More than two years after it was first showcased at the Pireos Street annex of the Benaki Museum, and as the Old Continent braces for a fresh refugee crisis sparked by turmoil in Afghanistan, an adapted version of the award-winning project is currently on display at Shedia Home in downtown Athens.
It certainly is a fitting venue. The cafe and cultural hub, which first opened its doors in 2019, is run by Shedia – Greek for life raft – a street magazine launched in the midst of the scathing financial crisis that saw homelessness and unemployment skyrocket. The magazine is sold by and in aid of homeless and jobless persons.
The two sides agreed to join forces after Shedia had published an interview with the photographer on the Benaki show. The parallels between the plight of refugees and homeless people were hard to miss.
“Τhe photo exhibition acts as a vehicle to bring these two situations together: of the person who has lost their home and the person who has lost their homeland,” Koilalous says.
The project includes landscape photos, staged portraits and out-of-context pictures of personal belongings left behind by people on the move, all images that Koilalous shot in 2015 and 2016 along the Greek border.
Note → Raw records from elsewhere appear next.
Definition _insert_suppression (new_id tenant_id address_id : string) (address : address)
    (state transition_kind : string) (reason_code : option string) (source : string)
    (actor : Actor) (sender_id : option string) (retained_until recorded_at : Z)
    (decided_by_principal_id decided_by_authority : option string)
    : stm db con_error Suppression.t :=
  insert_row {|
    Suppression.suppression_id := "suppression:" +:+ new_id;
    Suppression.tenant_id := tenant_id;
    Suppression.address_id := address_id;
    Suppression.channel := address_channel address;
    Suppression.sender_id := sender_id;
    Suppression.state := state;
    Suppression.transition_kind := transition_kind;
    Suppression.reason_code := reason_code;
    Suppression.source := source;
    Suppression.actor_kind := kind actor;
    Suppression.actor_principal_id := principal_id actor;
    Suppression.decided_by_principal_id := decided_by_principal_id;
    Suppression.decided_by_authority := decided_by_authority;
    Suppression.retained_until := retained_until;
    Suppression.recorded_at := recorded_at |}.

Definition _insert_usability (new_id tenant_id address_id state transition_kind : string)
    (proposed_by_actor_kind proposed_by_principal_id
     decided_by_principal_id decided_by_authority reason : option string)
    (retained_until recorded_at : Z) : stm db con_error Usability.t :=
  insert_row {|
    Usability.usability_decision_id := "usability:" +:+ new_id;
    Usability.tenant_id := tenant_id;
    Usability.address_id := address_id;
    Usability.state := state;
    Usability.transition_kind := transition_kind;
    Usability.proposed_by_actor_kind := proposed_by_actor_kind;
    Usability.proposed_by_principal_id := proposed_by_principal_id;
    Usability.decided_by_principal_id := decided_by_principal_id;
    Usability.decided_by_authority := decided_by_authority;
    Usability.reason := reason;
    Usability.retained_until := retained_until;
    Usability.recorded_at := recorded_at |}.

Definition _insert_reachability (new_id tenant_id address_id : string) (address : address)
    (state : string) (keyword sender_id : option string) (source : string)
    (retained_until recorded_at : Z) : stm db con_error Reachability.t :=
  insert_row {|
    Reachability.reachability_event_id := "reachability:" +:+ new_id;
    Reachability.tenant_id := tenant_id;
    Reachability.address_id := address_id;
    Reachability.channel := address_channel address;
    Reachability.sender_id := sender_id;
    Reachability.state := state;
    Reachability.provider_keyword := keyword;
    Reachability.source := source;
    Reachability.retained_until := retained_until;
    Reachability.recorded_at := recorded_at |}.

(** ** The repository's methods

    [configured] is the repository's [self.revocation_scope]. *)

Section repository.
Context (configured : option string).
Local Open Scope stm_scope.

Definition grant_consent (tenant_id address_id purpose : string) (evidence : Evidence.t)
    (actor : Actor) (revocation_scope : option string) (moment : Z) (new_id : string)
    : stm db con_error ConsentRecord.t :=
  lift (_require_tenant tenant_id) ;;;
  lift (_require_purpose purpose) ;;;
  lift (guard_or HumanDecisionRequired (is_human actor && holds actor GRANT_AUTHORITIES)) ;;;
  lift (guard_or (ConsentEvidenceRequired (Evidence.missing_fields evidence))
          (negb (truthy (Evidence.missing_fields evidence)))) ;;;
  transaction (
    address <~ _address tenant_id address_id ;;
    scope <~ lift (resolve_revocation_scope moment (or_else revocation_scope configured)) ;;
    retained_until <~ calendar (Evidence.retention_floor evidence moment) ;;
    _insert_consent new_id tenant_id address_id address purpose "granted" "permissive" actor
      (principal_id actor) (Some (_granting_authority actor)) (Some evidence)
      (Evidence.expires_at evidence) scope retained_until moment None None None None).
He does not grapple with the political or historical dimension of mass migration, but rather seeks to explore the impact of uprooting and displacement on the human self. And the man is pretty effective at that.
“Caesura” has been shown at Athens Photo Festival, Les Boutographies in Montpellier, Cardiff’s International Festival of Photography, PhotoIreland, and Kolga Tbilisi Photo. It has won prizes at the Santa Fe Photo Festival, at the Kuala Lumpur International Photo Awards, at Head On Photo Awards and at Life Framer.
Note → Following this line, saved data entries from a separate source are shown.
(** Appending one row changes a query's newest row to nothing but that row. *)
Lemma append_latest {R} `{LedgerLaws R} (f : R -> bool) l r :
  NoDup (rows l).*1 ->
  let q := fun x : Z * R => f (snd x) in
  _latest (List.filter q (rows (append l r))) = _latest (List.filter q (rows l))
  \/ _latest (List.filter q (rows (append l r))) = Some r.
Proof.
  intros Hnd q. simpl. rewrite List.filter_app.
  destruct (_latest (List.filter q (rows l) ++ _)) as [z|] eqn:E.
  - apply latest_newest in E as ([i z'] & [[Hin|Hin]%elem_of_app Hmax] & Ez); simpl in Ez; subst z'.
    + left. symmetry.
      apply (newest_latest _ (i, z)); [by apply filter_sequence|].
      split; [done|]. intros y Hy. apply Hmax, elem_of_app. by left.
    + right. apply elem_of_std_filter in Hin as [Hin _].
      apply list_elem_of_singleton in Hin. by injection Hin as _ ->.
  - left. apply latest_none, app_eq_nil in E as [-> _]. symmetry. by apply latest_none.
Qed.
The show on Kolokotroni Street is the inaugural one in a series of similar exhibitions to be organized across the capital and the rest of the country as organizers aspire to communicate the identity and the work of Shedia with a wider audience.
Although the core will remain true to the Benaki show, Koilalous plans to tweak the narrative and structure of each individual exhibition depending on geography and timing, and occasionally include previously unpublished works.
The images will be available for sale, while a significant portion of the proceeds will benefit the work of Shedia.
The Shedia Home show will wrap up on Sunday, September 26 with a panel discussion on the relationship between identity and individuals’ personal belongings – one of the key themes running through the project. A psychologist will be tasked with unpacking the connection, as a refugee and a homeless person share their own painful experiences of being forced to give up their treasured possessions. The discussion will start at 6 p.m.